WHAT THE TASK ASKS
Transcribe the listing from its top line through the line with "From S2P Require Import AdminProofs". Keep it exact, both ends included, and add nothing.

LISTED ENTRIES
(* ===== verification/Lifecycle.v ===== *)
(** * The life of the process: what [run] gives back, and how it exits

    Whatever way [run] returns, by an error on the way up, a panic, a signal or
    a listener that ends, its deferred calls release all that it holds; and the
    exit status of [main] in every case. *)
From stdpp Require Import relations.
From S2P Require Import Prelude GoStrings Patterns Netip Netmatch Config Http Httputil Middleware ClientIP Geoip IPFilter.
From S2P Require Import IPFilterProofs RateLimit RateStage Waf AccessLog Metrics Proxy ProxyFrame Admin.
From S2P Require Import AdminProofs Dashboard Server Main Pipeline System.

Section Lifecycle.
Context `{IPSetLib} `{!IPSetSpec} `{MaxMindLib} `{UnicodeTables} `{RegexpLib} `{MapOrder} `{RateLib} `{Transport}.
Context `{!RulesYaml} `{ConfigEnv} `{ConfigYaml} `{!UrlParse} `{!AppendFiles} `{ServerLib}.
Context `{StateJson} `{!AdminEnv} `{!ApiJson} `{LetterTables}.
Implicit Types (p : Process) (c : Components).

(** ** The deferred calls *)

Definition all_closed (f : Filter) : Prop := Forall (fun db => db_closed db = true) (g_heap f).
Definition all_stopped (l : Limiter) : Prop := forall id, ~ running l id.

(** What is held is released already, or a deferred call of [ds] will. *)
Record covered (ds : list deferred) p : Prop := {
  cv_notify : pr_notified p = true -> StopNotify ∈ ds;
  cv_filter : forall f, pr_filter p = Some f -> all_closed f \/ geo_exclusive (f_geo f) (g_heap f) /\ CloseFilter ∈ ds;
  cv_limiter : forall l, pr_limiter p = Some l -> all_stopped l \/ loops_ok l /\ StopLimiter ∈ ds;
  cv_log : forall file, pr_file p = Some file -> pr_log p ≫= AccessLog.Close = Some file /\ CloseLog ∈ ds
}.

Lemma closed_alter l heap :
  Forall (fun db => db_closed db = true) heap -> Forall (fun db => db_closed db = true) (alter Geoip.Close l heap).
Proof. intros Hh. by apply Forall_alter. Qed.

Lemma FilterClose_closes f : geo_exclusive (f_geo f) (g_heap f) \/ all_closed f -> all_closed (FilterClose f).
Proof.
  unfold all_closed, FilterClose, close_geo. cbn. intros [[Hin Hout]|Hc]; [|destruct (geo_db (f_geo f)); [by apply closed_alter|done]].
  apply Forall_lookup_2. intros i db. destruct (geo_db (f_geo f)) as [l|]; [|intros Hdb; by apply (Hout _ _ Hdb)].
  destruct (decide (l = i)) as [<-|Hne].
  - rewrite list_lookup_alter_eq. destruct (g_heap f !! l); [by intros [= <-]|done].
  - rewrite list_lookup_alter_ne by done. intros Hdb. apply (Hout _ _ Hdb). by intros [= ->].
Qed.

Lemma Stop_keeps_stopped l : all_stopped l -> all_stopped (RateStage.Stop l).
Proof.
  intros Hs. assert (forall heap i, Forall (fun sl => sl_stopped sl = true) heap ->
    Forall (fun sl => sl_stopped sl = true) (alter RateLimit.Stop i heap)) as Hal by (intros; by apply Forall_alter).
  assert (Forall (fun sl => sl_stopped sl = true) (lm_heap l)) as Hf.
  { apply Forall_lookup_2. intros i sl Hi. destruct (sl_stopped sl) eqn:E; [done|]. destruct (Hs i). by exists sl. }
  assert (Forall (fun sl => sl_stopped sl = true) (lm_heap (RateStage.Stop l))) as Hf'.
  { unfold RateStage.Stop, stop. cbn. destruct (ls_enabled _); [|done].
    assert (Forall (fun sl => sl_stopped sl = true)
      (match ls_def (lm_state l) with Some d => alter RateLimit.Stop d (lm_heap l) | None => lm_heap l end)) as Hd
      by (destruct (ls_def _); auto).
    revert Hd. generalize (match ls_def (lm_state l) with Some d => alter RateLimit.Stop d (lm_heap l) | None => lm_heap l end).
    induction (ls_routes (lm_state l)) as [|r rs IH]; intros heap Hh; cbn; [done|]. apply IH. by apply Hal. }
  intros id (sl & Hsl & Hns). rewrite (Forall_lookup_1 _ _ _ _ Hf' Hsl) in Hns. done.
Qed.

Lemma other_call (d d' : deferred) ds : d' ∈ d :: ds -> d' <> d -> d' ∈ ds.
Proof. intros [->|?]%elem_of_cons; done. Qed.

Lemma run_one_covered d ds p : covered (d :: ds) p -> covered ds (run_one d p).
Proof.
  intros [Hn Hf Hl Ha].
  assert (d <> StopNotify -> pr_notified p = true -> StopNotify ∈ ds) as Hn' by (intros Hd Hp; by apply (other_call d); auto).
  assert (d <> CloseFilter -> forall f, pr_filter p = Some f ->
    all_closed f \/ geo_exclusive (f_geo f) (g_heap f) /\ CloseFilter ∈ ds) as Hf'.
  { intros Hd f Ef. destruct (Hf f Ef) as [?|[? ?]]; [by left|right]. split; [done|]. by apply (other_call d); auto. }
  assert (d <> StopLimiter -> forall l, pr_limiter p = Some l ->
    all_stopped l \/ loops_ok l /\ StopLimiter ∈ ds) as Hl'.
  { intros Hd l El. destruct (Hl l El) as [?|[? ?]]; [by left|right]. split; [done|]. by apply (other_call d); auto. }
  assert (d <> CloseLog -> forall file, pr_file p = Some file -> pr_log p ≫= AccessLog.Close = Some file /\ CloseLog ∈ ds) as Ha'.
  { intros Hd file Efile. destruct (Ha file Efile). split; [done|]. by apply (other_call d); auto. }
  destruct d; cbn [run_one]; try by (split; auto; done).
  - split; cbn; [auto| |auto|auto]. intros f Ef. left. destruct (pr_filter p) as [f0|]; [|done].
    cbn in Ef. injection Ef as <-. apply FilterClose_closes. destruct (Hf f0 eq_refl) as [?|[? _]]; auto.
  - split; cbn; [auto|auto| |auto]. intros l El. left. destruct (pr_limiter p) as [l0|]; [|done].
    cbn in El. injection El as <-. destruct (Hl l0 eq_refl) as [?|[? _]]; [by apply Stop_keeps_stopped|].
    intros id. by apply Stop_ends_loops.
  - destruct (pr_log p ≫= AccessLog.Close) eqn:E; [split; cbn; [auto..|done]|split; [auto..|]].
    intros file Efile. by destruct (Ha file Efile).
Qed.

Lemma foldl_covered ds p : covered ds p -> covered [] (foldl (fun p d => run_one d p) p ds).
Proof. revert p. induction ds as [|d ds IH]; intros p Hp; [done|]. by apply IH, run_one_covered. Qed.

(** Everything is given back. *)
Record released p : Prop := {
  re_databases : forall f, pr_filter p = Some f -> all_closed f;
  re_loops : forall l, pr_limiter p = Some l -> all_stopped l;
  re_file : pr_file p = None;
  re_signals : pr_notified p = false;
  re_deferred : pr_deferred p = []
}.

Lemma run_deferred_releases p : covered (pr_deferred p) p -> released (run_deferred p).
Proof.
  intros [Hn Hf Hl Ha]%foldl_covered. unfold run_deferred. set (q := foldl _ _ _) in *.
  split; cbn.
  - intros f Ef. destruct (Hf f Ef) as [?|[_ ?%elem_of_nil]]; done.
  - intros l El. destruct (Hl l El) as [?|[_ ?%elem_of_nil]]; done.
  - destruct (pr_file q) as [file|]; [|done]. destruct (Ha file eq_refl) as [_ ?%elem_of_nil]. done.
  - destruct (pr_notified q); [|done]. by apply elem_of_nil in Hn.
  - done.
Qed.

(** ** While it runs *)

Definition own_calls : list deferred := [CloseLog; StopLimiter; CloseFilter; StopNotify].

(** The process holds the components, in order, and has deferred their
    releases. *)
Record serving c p : Prop := {
  sv_ok : system_ok c;
  sv_filter : pr_filter p = Some (part c);
  sv_limiter : pr_limiter p = Some (part c);
  sv_log : pr_log p = Some (part c);
  sv_file : pr_file p = al_file (part c);
  sv_deferred : forall d, d ∈ own_calls -> d ∈ pr_deferred p
}.

Lemma serving_covered c p : serving c p -> covered (pr_deferred p) p.
Proof.
  intros [Hok Hf Hl Ha Hfile Hd]. split.
  - intros _. apply Hd. set_solver.
  - rewrite Hf. intros f [= <-]. right. split; [apply Hok|]. apply Hd. set_solver.
  - rewrite Hl. intros l [= <-]. right. split; [apply Hok|]. apply Hd. set_solver.
  - rewrite Ha, Hfile. intros file Efile. split; [done|]. apply Hd. set_solver.
Qed.

(** Changes of the process that leave what it holds alone. *)
Record same_held p p' : Prop := {
  sh_filter : pr_filter p' = pr_filter p;
  sh_limiter : pr_limiter p' = pr_limiter p;
  sh_log : pr_log p' = pr_log p;
  sh_file : pr_file p' = pr_file p;
  sh_deferred : forall d, d ∈ pr_deferred p -> d ∈ pr_deferred p'
}.

#[local] Instance same_held_preorder : PreOrder same_held.
Proof. split; [by intros p; split|]. intros p q r [] []. split; [congruence..|auto]. Qed.

Lemma held_slog level msg attrs p : same_held p (slog level msg attrs p).
Proof. unfold slog. by destruct (_ <=? _). Qed.
Lemma held_spawn g p : same_held p (spawn g p).
Proof. done. Qed.
Lemma held_tell hss p : same_held p (tell hss p).
Proof. done. Qed.
Lemma held_defer d p : same_held p (defer d p).
Proof. split; [done..|]. intros d' Hd. by right. Qed.
Lemma held_side_ended msg srv e p : same_held p (side_ended msg srv e p).
Proof. unfold side_ended. destruct srv, e; try done. apply held_slog. Qed.

Lemma held_shutdown timeout ru drain p : same_held p (shutdown timeout ru drain p).
Proof.
  unfold shutdown. destruct (Server.Shutdown drain (ru_server ru)) as [r told].
  etransitivity; [|apply held_tell]. etransitivity; [|apply held_tell].
  assert (same_held p (tell told (defer CancelDrain (slog LevelInfo "shutdown signal received, draining connections"
    [("timeout", AttrInt timeout)] p)))) as Hp.
  { etransitivity; [|apply held_tell]. etransitivity; [apply held_slog|apply held_defer]. }
  destruct r; [done|]. etransitivity; [exact Hp|apply held_slog].
Qed.

Lemma serving_held c p p' : same_held p p' -> serving c p -> serving c p'.
Proof. intros [Hf Hl Ha Hfile Hd] []. split; [congruence..|auto]. Qed.

(** No step changes the file the access log is written to. *)
Lemma system_step_file c c' :
  system_step c c' -> system_ok c -> al_file (part c' : AccessLog) = al_file (part c : AccessLog).
Proof.
  assert (forall r (w w1 : World Components) rec sr a, logged r w w1 rec sr a -> al_file a = al_file (part (comp w) : AccessLog)) as Hlogged.
  { intros r w w1 rec sr a. unfold logged. destruct (panicking w1); [by intros ->|]. unfold add_entry.
    destruct (ring_Add _ _); [|done]. intros [= <-]. unfold logEntry. by destruct (_ <=? _). }
  intros Hs [Hd Hg Hl Ha Hm Hp]. destruct Hs as [trusted waf r w|fs path c|s static redirect r w Hst Hrd|d c].
  - destruct (judge waf (comp w) (resolveClientIP r (Some trusted)) (entry_request r w) (clock w)) as [reason status rule l|q l] eqn:Hj.
    + destruct (refused_run trusted waf r w reason status rule l Ha (proj1 Hl) Hj) as (a & w1 & _ & _ & _ & _ & Hlog & ->).
      by apply Hlogged in Hlog.
    + destruct (forwarded_run trusted waf r w q l Ha (proj1 Hl) Hp Hj) as (a & rec & sr & px & _ & _ & _ & _ & Hlog & ->).
      by apply Hlogged in Hlog.
  - destruct Hd as [[[aA HA] _] [[aD HD] _] _]. destruct c as [f [l [e rest]]].
    pose proof (reloadOnce_run path f l e rest aA aD HA HD Hg) as Hrun. destruct (Load path) as [cfg|err]; [|by rewrite Hrun].
    by destruct Hrun as [(err & -> & _)|(e' & _ & [(err & -> & _)|(f' & heap & -> & _)])].
  - by rewrite AdminHandler_other.
  - by destruct c as [f [l [e [a [m [px d0]]]]]].
Qed.

Lemma system_steps_file c c' :
  rtc system_step c c' -> system_ok c -> al_file (part c' : AccessLog) = al_file (part c : AccessLog).
Proof.
  intros Hr. induction Hr as [c|c1 c2 c3 Hstep _ IH]; intros Hok; [done|].
  rewrite IH by (by eapply system_step_ok). by apply system_step_file.
Qed.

RESULT
(* ===== verification/Lifecycle.v ===== *)
(** * The life of the process: what [run] gives back, and how it exits

    Whatever way [run] returns, by an error on the way up, a panic, a signal or
    a listener that ends, its deferred calls release all that it holds; and the
    exit status of [main] in every case. *)
From stdpp Require Import relations.
From S2P Require Import Prelude GoStrings Patterns Netip Netmatch Config Http Httputil Middleware ClientIP Geoip IPFilter.
From S2P Require Import IPFilterProofs RateLimit RateStage Waf AccessLog Metrics Proxy ProxyFrame Admin.
From S2P Require Import AdminProofs Dashboard Server Main Pipeline System.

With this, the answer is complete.